> [BRIEF]: An exact transcription of the lines below, from the first through the one containing "by reflexivity.", is the only output wanted.

> [SUPPLIED DATA]:

□ □ □ □ □ □ □

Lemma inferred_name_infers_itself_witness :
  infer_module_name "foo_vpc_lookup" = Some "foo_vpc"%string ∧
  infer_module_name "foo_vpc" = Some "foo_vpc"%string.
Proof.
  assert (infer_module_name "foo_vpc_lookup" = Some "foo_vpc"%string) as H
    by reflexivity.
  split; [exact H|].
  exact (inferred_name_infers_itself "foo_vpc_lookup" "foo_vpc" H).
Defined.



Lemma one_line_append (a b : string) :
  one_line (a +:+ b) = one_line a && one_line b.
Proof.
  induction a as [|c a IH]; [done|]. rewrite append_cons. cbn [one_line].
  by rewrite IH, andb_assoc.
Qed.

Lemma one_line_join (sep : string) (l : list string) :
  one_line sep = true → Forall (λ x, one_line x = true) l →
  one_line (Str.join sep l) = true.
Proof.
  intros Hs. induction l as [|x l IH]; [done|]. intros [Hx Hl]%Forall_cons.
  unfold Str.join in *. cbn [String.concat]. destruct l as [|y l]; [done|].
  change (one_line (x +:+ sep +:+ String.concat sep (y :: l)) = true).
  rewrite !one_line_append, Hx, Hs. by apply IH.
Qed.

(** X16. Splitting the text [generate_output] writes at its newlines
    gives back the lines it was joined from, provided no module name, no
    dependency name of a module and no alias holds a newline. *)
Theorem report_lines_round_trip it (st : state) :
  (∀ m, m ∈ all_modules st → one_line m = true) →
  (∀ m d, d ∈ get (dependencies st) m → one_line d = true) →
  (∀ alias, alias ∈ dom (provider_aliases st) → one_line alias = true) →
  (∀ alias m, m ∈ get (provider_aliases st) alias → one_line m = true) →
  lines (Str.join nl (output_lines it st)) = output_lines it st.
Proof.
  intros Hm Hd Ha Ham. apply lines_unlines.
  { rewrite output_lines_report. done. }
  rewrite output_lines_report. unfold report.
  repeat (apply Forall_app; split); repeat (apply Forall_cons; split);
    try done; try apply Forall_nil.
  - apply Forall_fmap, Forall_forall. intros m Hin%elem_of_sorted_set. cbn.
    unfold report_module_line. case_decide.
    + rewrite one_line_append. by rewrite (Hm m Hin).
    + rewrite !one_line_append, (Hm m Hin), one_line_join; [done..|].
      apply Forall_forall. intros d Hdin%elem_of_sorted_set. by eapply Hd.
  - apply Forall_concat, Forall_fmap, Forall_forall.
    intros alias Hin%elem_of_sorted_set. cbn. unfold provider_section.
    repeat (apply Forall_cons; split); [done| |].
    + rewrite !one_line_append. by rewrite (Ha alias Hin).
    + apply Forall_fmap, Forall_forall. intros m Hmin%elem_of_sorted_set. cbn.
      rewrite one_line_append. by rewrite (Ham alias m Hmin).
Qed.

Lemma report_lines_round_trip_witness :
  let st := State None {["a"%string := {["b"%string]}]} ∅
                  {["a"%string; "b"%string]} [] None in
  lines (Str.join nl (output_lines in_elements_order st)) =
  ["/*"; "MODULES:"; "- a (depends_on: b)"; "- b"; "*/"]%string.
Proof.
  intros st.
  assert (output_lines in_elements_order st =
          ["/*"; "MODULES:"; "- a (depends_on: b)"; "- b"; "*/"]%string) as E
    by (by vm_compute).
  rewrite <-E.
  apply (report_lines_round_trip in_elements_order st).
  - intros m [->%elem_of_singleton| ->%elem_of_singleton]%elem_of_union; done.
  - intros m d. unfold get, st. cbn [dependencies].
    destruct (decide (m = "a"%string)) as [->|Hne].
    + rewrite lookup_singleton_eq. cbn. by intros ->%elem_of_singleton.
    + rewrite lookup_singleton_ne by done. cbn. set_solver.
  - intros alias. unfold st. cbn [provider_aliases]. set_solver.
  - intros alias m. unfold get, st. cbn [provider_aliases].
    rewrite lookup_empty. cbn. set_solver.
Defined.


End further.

□ □ □ □ □ □ □

> [EXERCISE OUTPUT]:
Lemma inferred_name_infers_itself_witness :
  infer_module_name "foo_vpc_lookup" = Some "foo_vpc"%string ∧
  infer_module_name "foo_vpc" = Some "foo_vpc"%string.
Proof.
  assert (infer_module_name "foo_vpc_lookup" = Some "foo_vpc"%string) as H
    by reflexivity.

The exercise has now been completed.